Data section: Begin

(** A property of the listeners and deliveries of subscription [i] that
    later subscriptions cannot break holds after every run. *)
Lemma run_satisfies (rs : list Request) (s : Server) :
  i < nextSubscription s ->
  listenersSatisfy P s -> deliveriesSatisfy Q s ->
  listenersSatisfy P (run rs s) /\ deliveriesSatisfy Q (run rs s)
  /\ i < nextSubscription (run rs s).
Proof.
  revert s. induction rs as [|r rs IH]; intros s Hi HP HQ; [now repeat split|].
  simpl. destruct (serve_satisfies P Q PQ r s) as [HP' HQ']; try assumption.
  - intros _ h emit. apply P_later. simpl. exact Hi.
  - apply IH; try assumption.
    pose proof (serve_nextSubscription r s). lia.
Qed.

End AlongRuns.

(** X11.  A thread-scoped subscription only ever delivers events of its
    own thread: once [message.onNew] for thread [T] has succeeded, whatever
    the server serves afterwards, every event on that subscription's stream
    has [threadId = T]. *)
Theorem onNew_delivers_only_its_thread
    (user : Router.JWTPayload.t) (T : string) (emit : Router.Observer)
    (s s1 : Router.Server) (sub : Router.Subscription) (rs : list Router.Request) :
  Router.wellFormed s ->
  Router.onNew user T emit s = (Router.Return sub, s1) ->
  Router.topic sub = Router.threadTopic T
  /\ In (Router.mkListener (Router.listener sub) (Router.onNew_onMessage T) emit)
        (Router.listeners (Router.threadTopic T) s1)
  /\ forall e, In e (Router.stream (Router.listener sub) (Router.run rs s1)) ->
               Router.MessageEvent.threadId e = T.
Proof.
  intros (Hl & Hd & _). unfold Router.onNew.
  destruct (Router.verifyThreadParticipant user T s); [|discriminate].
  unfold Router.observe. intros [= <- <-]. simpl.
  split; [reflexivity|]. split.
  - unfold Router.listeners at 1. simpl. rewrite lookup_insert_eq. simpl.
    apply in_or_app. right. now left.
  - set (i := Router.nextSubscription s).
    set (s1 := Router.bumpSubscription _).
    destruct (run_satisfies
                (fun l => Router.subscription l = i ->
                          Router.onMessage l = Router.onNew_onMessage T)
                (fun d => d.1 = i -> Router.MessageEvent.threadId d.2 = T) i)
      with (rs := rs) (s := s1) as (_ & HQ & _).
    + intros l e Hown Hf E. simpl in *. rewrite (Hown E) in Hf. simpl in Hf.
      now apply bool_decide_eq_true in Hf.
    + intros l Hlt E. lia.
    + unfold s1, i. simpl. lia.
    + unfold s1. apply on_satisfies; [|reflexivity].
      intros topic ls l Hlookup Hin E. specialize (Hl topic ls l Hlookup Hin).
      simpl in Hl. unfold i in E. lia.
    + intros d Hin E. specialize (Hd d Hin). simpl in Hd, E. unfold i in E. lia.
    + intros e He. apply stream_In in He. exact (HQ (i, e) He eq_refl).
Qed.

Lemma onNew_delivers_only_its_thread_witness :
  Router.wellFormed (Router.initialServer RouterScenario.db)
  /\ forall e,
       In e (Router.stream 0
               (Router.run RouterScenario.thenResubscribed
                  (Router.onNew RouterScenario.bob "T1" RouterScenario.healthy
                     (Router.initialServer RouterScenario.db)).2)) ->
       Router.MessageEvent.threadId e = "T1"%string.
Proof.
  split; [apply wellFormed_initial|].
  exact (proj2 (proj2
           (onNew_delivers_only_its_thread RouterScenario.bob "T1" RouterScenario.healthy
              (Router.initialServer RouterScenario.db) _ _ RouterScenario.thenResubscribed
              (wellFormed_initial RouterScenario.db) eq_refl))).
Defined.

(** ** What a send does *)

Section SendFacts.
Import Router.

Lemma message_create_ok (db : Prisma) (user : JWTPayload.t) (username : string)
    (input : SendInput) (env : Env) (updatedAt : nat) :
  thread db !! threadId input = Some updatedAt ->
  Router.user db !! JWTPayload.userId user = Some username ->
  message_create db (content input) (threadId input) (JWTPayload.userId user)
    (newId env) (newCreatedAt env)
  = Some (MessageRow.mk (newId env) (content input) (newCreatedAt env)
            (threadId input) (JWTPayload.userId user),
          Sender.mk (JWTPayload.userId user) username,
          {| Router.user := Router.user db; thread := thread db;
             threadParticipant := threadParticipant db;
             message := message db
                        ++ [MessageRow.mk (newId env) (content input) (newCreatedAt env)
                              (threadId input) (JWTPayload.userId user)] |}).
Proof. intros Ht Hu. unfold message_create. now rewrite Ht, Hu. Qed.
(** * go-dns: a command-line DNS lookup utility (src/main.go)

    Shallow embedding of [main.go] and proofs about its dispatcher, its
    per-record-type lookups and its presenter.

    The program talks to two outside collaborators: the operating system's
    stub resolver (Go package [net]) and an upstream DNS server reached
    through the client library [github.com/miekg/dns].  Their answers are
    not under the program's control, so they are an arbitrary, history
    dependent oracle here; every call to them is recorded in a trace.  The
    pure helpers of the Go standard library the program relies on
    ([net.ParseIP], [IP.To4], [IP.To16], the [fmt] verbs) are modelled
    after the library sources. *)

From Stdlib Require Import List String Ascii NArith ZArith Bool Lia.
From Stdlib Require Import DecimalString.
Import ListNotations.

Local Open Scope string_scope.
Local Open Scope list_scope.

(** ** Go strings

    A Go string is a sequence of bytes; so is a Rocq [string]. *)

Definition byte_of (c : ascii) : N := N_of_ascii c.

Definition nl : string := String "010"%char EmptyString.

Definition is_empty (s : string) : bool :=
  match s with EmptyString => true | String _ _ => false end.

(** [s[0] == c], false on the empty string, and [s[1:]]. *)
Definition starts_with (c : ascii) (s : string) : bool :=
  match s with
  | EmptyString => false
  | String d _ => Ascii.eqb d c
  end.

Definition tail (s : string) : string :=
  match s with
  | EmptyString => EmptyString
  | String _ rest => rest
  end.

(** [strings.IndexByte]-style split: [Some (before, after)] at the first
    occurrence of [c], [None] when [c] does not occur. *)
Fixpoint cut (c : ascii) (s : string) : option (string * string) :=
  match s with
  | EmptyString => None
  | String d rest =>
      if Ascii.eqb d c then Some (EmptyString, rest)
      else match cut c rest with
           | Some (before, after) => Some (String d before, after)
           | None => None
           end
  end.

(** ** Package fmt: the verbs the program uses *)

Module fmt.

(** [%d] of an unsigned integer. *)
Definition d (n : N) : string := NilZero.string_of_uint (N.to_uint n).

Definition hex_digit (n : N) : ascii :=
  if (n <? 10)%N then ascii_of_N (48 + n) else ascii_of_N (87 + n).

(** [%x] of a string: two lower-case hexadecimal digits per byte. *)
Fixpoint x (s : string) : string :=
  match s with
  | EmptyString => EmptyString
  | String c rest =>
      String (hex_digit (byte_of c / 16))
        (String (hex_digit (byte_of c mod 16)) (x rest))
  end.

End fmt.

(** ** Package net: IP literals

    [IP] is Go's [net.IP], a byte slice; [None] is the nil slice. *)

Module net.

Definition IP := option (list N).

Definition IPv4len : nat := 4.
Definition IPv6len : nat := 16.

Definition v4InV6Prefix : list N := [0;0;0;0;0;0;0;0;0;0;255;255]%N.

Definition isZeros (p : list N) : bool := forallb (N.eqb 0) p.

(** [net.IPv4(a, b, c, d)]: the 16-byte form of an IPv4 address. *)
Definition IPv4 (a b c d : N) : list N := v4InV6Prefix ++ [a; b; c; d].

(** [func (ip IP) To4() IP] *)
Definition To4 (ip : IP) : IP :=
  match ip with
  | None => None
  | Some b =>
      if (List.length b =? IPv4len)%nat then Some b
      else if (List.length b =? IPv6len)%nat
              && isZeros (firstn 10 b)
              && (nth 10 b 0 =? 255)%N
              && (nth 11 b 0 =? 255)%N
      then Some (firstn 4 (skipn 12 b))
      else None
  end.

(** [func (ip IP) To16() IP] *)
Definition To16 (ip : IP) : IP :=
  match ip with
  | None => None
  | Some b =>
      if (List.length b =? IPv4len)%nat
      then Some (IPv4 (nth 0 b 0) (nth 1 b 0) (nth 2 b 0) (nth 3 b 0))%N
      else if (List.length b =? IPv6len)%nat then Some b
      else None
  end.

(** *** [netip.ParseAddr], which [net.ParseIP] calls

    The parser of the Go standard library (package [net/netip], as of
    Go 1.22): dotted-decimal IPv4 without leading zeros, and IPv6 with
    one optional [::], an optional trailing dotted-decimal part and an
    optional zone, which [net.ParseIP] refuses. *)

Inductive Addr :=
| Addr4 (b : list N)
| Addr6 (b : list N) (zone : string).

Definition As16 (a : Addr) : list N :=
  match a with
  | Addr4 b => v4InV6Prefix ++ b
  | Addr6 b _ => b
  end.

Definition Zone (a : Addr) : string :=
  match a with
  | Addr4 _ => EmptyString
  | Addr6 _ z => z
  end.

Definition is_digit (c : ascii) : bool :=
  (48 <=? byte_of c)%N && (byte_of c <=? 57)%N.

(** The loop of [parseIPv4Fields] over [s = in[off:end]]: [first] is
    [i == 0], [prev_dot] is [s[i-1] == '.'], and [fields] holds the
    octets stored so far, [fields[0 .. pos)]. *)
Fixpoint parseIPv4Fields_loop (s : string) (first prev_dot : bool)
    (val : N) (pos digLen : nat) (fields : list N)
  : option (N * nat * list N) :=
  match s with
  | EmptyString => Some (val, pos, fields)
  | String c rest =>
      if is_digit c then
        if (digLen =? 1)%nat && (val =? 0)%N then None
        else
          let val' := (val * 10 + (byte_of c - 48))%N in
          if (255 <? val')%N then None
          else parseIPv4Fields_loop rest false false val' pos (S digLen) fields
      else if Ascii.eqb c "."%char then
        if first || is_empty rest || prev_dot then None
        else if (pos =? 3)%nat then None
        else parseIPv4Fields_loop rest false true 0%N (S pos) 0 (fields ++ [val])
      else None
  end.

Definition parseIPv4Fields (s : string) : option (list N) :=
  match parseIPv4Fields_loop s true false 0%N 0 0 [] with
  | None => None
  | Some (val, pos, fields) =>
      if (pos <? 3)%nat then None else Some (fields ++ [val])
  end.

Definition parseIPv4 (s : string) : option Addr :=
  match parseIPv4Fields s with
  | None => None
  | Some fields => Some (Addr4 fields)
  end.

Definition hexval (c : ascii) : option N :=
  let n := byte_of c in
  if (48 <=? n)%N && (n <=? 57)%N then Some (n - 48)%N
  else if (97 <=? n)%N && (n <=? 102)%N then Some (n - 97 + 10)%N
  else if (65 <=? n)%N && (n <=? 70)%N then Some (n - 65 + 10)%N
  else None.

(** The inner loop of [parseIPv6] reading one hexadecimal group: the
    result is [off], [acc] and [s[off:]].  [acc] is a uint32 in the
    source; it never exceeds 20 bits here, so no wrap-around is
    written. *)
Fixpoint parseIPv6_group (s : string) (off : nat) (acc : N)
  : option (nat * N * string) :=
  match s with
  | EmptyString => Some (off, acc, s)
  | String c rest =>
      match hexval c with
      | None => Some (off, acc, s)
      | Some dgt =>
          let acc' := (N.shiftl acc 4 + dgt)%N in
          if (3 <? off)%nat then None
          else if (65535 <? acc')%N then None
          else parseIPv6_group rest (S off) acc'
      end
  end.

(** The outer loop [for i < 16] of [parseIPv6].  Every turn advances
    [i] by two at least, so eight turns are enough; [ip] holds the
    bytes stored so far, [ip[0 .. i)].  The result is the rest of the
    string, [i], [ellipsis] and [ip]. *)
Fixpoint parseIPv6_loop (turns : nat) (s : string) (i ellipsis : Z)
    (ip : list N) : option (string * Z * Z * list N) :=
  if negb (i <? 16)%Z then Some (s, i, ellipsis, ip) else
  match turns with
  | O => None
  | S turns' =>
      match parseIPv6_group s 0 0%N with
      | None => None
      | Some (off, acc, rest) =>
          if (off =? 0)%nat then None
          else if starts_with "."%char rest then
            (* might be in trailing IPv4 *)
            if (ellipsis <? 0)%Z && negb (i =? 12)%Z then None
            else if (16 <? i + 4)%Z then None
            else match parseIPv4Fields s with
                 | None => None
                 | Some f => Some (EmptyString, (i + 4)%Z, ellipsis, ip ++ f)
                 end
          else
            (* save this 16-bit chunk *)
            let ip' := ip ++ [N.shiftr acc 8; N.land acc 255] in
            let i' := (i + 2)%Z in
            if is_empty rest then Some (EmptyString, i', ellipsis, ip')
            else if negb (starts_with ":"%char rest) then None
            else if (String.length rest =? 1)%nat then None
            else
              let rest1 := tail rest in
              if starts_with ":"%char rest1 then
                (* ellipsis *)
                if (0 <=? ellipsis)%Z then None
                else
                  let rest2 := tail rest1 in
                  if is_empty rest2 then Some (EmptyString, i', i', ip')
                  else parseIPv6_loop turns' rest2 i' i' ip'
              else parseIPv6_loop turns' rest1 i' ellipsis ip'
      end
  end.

Data section: End

> **Task statement**:
Only the lines from the beginning of the data above through the line containing "Router.onMessage l = Router.onNew_onMessage" should be repeated, exactly as they appear.

> **Task solution**:
(** A property of the listeners and deliveries of subscription [i] that
    later subscriptions cannot break holds after every run. *)
Lemma run_satisfies (rs : list Request) (s : Server) :
  i < nextSubscription s ->
  listenersSatisfy P s -> deliveriesSatisfy Q s ->
  listenersSatisfy P (run rs s) /\ deliveriesSatisfy Q (run rs s)
  /\ i < nextSubscription (run rs s).
Proof.
  revert s. induction rs as [|r rs IH]; intros s Hi HP HQ; [now repeat split|].
  simpl. destruct (serve_satisfies P Q PQ r s) as [HP' HQ']; try assumption.
  - intros _ h emit. apply P_later. simpl. exact Hi.
  - apply IH; try assumption.
    pose proof (serve_nextSubscription r s). lia.
Qed.

End AlongRuns.

(** X11.  A thread-scoped subscription only ever delivers events of its
    own thread: once [message.onNew] for thread [T] has succeeded, whatever
    the server serves afterwards, every event on that subscription's stream
    has [threadId = T]. *)
Theorem onNew_delivers_only_its_thread
    (user : Router.JWTPayload.t) (T : string) (emit : Router.Observer)
    (s s1 : Router.Server) (sub : Router.Subscription) (rs : list Router.Request) :
  Router.wellFormed s ->
  Router.onNew user T emit s = (Router.Return sub, s1) ->
  Router.topic sub = Router.threadTopic T
  /\ In (Router.mkListener (Router.listener sub) (Router.onNew_onMessage T) emit)
        (Router.listeners (Router.threadTopic T) s1)
  /\ forall e, In e (Router.stream (Router.listener sub) (Router.run rs s1)) ->
               Router.MessageEvent.threadId e = T.
Proof.
  intros (Hl & Hd & _). unfold Router.onNew.
  destruct (Router.verifyThreadParticipant user T s); [|discriminate].
  unfold Router.observe. intros [= <- <-]. simpl.
  split; [reflexivity|]. split.
  - unfold Router.listeners at 1. simpl. rewrite lookup_insert_eq. simpl.
    apply in_or_app. right. now left.
  - set (i := Router.nextSubscription s).
    set (s1 := Router.bumpSubscription _).
    destruct (run_satisfies
                (fun l => Router.subscription l = i ->
                          Router.onMessage l = Router.onNew_onMessage T)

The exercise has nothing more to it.